Data supplied:
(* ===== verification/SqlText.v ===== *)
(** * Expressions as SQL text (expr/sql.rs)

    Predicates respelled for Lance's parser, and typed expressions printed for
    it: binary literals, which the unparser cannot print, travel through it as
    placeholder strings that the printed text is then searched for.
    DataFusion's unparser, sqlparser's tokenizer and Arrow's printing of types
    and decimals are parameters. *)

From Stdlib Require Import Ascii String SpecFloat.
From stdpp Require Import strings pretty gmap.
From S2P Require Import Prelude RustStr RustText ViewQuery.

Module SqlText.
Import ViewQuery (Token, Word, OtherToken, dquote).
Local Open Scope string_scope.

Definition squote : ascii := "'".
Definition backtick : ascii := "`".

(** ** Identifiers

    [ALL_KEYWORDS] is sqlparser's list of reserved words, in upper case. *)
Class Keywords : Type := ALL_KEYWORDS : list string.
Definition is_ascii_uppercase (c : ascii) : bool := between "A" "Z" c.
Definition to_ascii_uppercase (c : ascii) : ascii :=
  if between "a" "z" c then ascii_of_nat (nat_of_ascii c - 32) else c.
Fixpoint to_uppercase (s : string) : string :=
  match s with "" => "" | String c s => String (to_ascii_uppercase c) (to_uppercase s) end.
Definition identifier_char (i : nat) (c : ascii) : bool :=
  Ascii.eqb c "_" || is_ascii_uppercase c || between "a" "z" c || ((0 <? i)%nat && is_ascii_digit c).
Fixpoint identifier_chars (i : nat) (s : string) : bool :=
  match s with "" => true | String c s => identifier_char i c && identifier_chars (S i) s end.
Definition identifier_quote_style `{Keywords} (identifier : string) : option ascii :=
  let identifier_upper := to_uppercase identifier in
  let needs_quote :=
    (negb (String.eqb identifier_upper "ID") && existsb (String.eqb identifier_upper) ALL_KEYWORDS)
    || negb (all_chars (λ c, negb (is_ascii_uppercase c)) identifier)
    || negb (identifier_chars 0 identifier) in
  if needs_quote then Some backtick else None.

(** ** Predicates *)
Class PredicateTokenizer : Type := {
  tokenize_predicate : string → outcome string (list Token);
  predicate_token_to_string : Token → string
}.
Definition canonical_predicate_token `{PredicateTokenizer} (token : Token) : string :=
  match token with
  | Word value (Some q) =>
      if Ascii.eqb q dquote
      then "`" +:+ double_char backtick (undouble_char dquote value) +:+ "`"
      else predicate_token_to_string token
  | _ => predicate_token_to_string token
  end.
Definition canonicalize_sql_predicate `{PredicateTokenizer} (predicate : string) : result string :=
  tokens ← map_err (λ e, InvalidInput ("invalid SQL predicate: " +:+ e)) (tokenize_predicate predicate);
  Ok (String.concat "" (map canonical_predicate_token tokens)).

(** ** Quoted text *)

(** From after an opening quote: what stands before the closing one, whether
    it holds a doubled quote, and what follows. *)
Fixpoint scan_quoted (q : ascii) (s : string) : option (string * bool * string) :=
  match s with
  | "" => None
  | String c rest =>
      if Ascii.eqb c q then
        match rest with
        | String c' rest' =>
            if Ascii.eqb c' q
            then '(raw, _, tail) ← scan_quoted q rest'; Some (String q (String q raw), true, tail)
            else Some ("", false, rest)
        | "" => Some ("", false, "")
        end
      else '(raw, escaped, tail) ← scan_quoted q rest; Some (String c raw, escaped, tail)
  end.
---
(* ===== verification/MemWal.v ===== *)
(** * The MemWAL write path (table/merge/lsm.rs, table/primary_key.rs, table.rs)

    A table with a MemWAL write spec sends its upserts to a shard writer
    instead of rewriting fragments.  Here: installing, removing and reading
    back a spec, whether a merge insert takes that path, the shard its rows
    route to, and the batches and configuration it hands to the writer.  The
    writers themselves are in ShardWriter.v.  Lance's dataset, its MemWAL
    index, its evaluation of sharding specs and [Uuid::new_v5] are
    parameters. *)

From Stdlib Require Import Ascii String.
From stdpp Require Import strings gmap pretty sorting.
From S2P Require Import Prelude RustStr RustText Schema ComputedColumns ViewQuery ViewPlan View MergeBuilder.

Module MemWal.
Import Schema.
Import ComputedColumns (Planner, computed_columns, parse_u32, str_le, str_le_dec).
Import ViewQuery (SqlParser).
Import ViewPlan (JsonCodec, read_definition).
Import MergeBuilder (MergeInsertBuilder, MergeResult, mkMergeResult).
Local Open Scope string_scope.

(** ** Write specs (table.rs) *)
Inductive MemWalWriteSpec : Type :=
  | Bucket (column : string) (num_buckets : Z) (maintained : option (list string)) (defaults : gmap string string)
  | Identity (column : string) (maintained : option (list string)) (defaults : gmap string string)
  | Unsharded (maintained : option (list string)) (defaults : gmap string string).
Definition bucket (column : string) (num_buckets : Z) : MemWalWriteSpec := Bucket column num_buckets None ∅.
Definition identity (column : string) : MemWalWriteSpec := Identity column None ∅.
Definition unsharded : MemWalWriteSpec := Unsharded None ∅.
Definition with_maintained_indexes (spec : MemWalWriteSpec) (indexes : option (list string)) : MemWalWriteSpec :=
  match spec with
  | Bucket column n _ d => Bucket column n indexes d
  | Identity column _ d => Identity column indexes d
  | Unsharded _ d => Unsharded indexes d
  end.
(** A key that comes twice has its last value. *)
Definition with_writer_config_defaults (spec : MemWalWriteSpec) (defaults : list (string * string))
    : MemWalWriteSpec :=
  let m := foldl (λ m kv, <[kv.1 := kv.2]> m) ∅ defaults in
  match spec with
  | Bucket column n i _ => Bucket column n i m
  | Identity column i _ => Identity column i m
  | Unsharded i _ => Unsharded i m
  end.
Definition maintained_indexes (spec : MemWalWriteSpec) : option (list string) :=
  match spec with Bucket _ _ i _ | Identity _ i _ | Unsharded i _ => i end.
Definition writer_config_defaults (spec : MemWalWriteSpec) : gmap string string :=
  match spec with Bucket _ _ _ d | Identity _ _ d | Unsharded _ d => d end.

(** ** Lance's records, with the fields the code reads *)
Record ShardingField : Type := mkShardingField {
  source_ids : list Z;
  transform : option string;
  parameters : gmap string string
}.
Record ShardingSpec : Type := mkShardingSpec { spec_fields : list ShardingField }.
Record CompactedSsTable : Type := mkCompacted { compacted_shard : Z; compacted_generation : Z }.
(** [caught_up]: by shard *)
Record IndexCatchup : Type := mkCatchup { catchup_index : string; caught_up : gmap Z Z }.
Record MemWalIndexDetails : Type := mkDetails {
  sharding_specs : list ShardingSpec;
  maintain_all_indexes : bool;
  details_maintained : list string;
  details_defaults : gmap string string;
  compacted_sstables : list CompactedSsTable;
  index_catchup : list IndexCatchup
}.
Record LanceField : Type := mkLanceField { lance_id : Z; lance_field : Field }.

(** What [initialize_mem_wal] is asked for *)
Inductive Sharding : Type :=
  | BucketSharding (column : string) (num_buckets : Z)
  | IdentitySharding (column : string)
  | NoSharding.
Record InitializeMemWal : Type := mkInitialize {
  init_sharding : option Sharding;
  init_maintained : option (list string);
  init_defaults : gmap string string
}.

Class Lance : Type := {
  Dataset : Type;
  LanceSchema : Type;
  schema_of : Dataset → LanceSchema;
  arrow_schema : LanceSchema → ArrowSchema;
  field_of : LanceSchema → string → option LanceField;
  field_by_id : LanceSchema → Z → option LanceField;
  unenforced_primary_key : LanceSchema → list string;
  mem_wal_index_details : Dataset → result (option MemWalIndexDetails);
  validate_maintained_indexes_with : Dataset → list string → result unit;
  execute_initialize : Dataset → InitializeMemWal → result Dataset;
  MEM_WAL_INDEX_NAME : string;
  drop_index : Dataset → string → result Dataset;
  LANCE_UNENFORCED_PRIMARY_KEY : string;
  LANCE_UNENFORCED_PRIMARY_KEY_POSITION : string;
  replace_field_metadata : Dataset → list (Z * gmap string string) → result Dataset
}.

Problem to work on:
I'd like the lines above from the one with "(** From after" up to and including the one with "if Ascii.eqb c' q" copied exactly, with no other lines.

Solution to this task:
(** From after an opening quote: what stands before the closing one, whether
    it holds a doubled quote, and what follows. *)
Fixpoint scan_quoted (q : ascii) (s : string) : option (string * bool * string) :=
  match s with
  | "" => None
  | String c rest =>
      if Ascii.eqb c q then
        match rest with
        | String c' rest' =>
            if Ascii.eqb c' q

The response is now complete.